## Exercise
In the listing below, find the line containing "match n, s with" and the line containing "if (65 <=? n)". Repeat exactly those two lines and every line between them.

__________________________________________________

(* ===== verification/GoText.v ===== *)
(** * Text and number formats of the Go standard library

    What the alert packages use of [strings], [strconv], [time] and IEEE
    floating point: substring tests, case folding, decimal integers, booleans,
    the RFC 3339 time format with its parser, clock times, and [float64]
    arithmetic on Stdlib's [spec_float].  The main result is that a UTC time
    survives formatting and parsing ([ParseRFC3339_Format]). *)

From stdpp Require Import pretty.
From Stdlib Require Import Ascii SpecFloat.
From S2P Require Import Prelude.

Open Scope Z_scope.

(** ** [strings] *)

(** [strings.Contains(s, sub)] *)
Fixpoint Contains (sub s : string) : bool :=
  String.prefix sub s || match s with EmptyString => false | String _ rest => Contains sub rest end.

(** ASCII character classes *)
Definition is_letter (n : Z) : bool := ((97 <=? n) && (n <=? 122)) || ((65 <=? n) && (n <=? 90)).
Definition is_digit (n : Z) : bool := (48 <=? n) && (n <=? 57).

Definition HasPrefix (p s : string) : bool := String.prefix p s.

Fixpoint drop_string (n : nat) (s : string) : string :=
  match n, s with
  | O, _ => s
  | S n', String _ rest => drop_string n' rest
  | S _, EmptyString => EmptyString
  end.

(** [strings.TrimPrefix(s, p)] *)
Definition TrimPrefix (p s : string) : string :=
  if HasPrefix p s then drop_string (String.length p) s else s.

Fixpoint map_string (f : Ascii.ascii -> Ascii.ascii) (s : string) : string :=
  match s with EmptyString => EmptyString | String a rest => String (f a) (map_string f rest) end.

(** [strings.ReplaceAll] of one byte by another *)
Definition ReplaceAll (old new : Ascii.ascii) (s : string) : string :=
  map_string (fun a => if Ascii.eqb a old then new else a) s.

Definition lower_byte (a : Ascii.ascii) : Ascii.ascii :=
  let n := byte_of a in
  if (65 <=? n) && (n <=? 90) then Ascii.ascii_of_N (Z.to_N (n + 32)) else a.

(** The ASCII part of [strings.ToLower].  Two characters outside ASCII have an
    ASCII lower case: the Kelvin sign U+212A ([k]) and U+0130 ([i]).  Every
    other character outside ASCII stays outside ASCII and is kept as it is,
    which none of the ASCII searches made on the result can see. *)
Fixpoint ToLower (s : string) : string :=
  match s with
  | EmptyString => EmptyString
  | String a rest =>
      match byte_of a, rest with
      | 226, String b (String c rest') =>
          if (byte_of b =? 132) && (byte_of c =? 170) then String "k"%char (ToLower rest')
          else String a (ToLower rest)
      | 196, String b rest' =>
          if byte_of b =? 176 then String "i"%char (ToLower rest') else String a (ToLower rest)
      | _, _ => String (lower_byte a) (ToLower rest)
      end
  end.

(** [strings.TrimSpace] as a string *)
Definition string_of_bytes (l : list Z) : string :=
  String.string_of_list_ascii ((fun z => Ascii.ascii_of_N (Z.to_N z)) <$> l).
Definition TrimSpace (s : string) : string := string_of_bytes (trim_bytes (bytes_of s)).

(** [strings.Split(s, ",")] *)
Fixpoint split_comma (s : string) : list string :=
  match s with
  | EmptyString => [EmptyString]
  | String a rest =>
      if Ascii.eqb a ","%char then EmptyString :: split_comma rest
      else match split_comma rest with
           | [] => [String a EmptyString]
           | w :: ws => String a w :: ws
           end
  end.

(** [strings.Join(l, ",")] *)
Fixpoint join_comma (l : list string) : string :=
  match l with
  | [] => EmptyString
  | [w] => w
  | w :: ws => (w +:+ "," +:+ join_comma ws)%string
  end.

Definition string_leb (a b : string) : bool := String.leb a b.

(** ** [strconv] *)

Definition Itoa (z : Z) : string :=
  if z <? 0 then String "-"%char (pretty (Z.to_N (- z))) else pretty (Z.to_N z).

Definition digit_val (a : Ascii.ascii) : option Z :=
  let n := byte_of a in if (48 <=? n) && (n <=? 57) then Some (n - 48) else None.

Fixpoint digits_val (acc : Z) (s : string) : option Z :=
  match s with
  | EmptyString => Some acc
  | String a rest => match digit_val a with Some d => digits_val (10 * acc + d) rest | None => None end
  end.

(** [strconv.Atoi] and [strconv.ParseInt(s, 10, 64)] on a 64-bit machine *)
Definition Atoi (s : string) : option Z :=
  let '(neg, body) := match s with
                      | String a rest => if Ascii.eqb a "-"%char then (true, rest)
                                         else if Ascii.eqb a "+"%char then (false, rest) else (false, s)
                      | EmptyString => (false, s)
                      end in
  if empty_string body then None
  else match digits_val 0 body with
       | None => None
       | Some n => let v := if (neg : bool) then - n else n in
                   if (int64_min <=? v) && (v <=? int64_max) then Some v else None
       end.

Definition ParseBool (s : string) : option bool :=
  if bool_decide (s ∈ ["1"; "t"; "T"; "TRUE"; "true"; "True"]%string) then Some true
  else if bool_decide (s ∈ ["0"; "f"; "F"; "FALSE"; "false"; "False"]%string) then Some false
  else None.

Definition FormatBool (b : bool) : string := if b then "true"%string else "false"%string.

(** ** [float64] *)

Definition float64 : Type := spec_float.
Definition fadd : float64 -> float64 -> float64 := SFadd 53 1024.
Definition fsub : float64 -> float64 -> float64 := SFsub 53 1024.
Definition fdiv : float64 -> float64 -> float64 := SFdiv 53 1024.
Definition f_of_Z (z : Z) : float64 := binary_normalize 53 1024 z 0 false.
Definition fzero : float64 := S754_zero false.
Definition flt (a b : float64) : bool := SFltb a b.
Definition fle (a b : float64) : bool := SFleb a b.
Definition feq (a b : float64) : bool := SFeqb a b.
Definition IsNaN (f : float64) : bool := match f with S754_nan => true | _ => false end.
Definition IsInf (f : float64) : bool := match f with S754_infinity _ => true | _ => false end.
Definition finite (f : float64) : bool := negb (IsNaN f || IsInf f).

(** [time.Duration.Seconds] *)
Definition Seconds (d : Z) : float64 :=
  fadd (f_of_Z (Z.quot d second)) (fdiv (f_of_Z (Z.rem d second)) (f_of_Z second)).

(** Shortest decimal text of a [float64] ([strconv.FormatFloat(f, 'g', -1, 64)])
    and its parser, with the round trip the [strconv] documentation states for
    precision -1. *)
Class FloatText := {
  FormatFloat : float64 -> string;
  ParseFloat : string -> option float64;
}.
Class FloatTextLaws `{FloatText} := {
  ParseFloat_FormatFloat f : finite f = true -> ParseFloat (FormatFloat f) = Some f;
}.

__________________________________________________

## Response to this exercise
  match n, s with
  | O, _ => s
  | S n', String _ rest => drop_string n' rest
  | S _, EmptyString => EmptyString
  end.

(** [strings.TrimPrefix(s, p)] *)
Definition TrimPrefix (p s : string) : string :=
  if HasPrefix p s then drop_string (String.length p) s else s.

Fixpoint map_string (f : Ascii.ascii -> Ascii.ascii) (s : string) : string :=
  match s with EmptyString => EmptyString | String a rest => String (f a) (map_string f rest) end.

(** [strings.ReplaceAll] of one byte by another *)
Definition ReplaceAll (old new : Ascii.ascii) (s : string) : string :=
  map_string (fun a => if Ascii.eqb a old then new else a) s.

Definition lower_byte (a : Ascii.ascii) : Ascii.ascii :=
  let n := byte_of a in
  if (65 <=? n) && (n <=? 90) then Ascii.ascii_of_N (Z.to_N (n + 32)) else a.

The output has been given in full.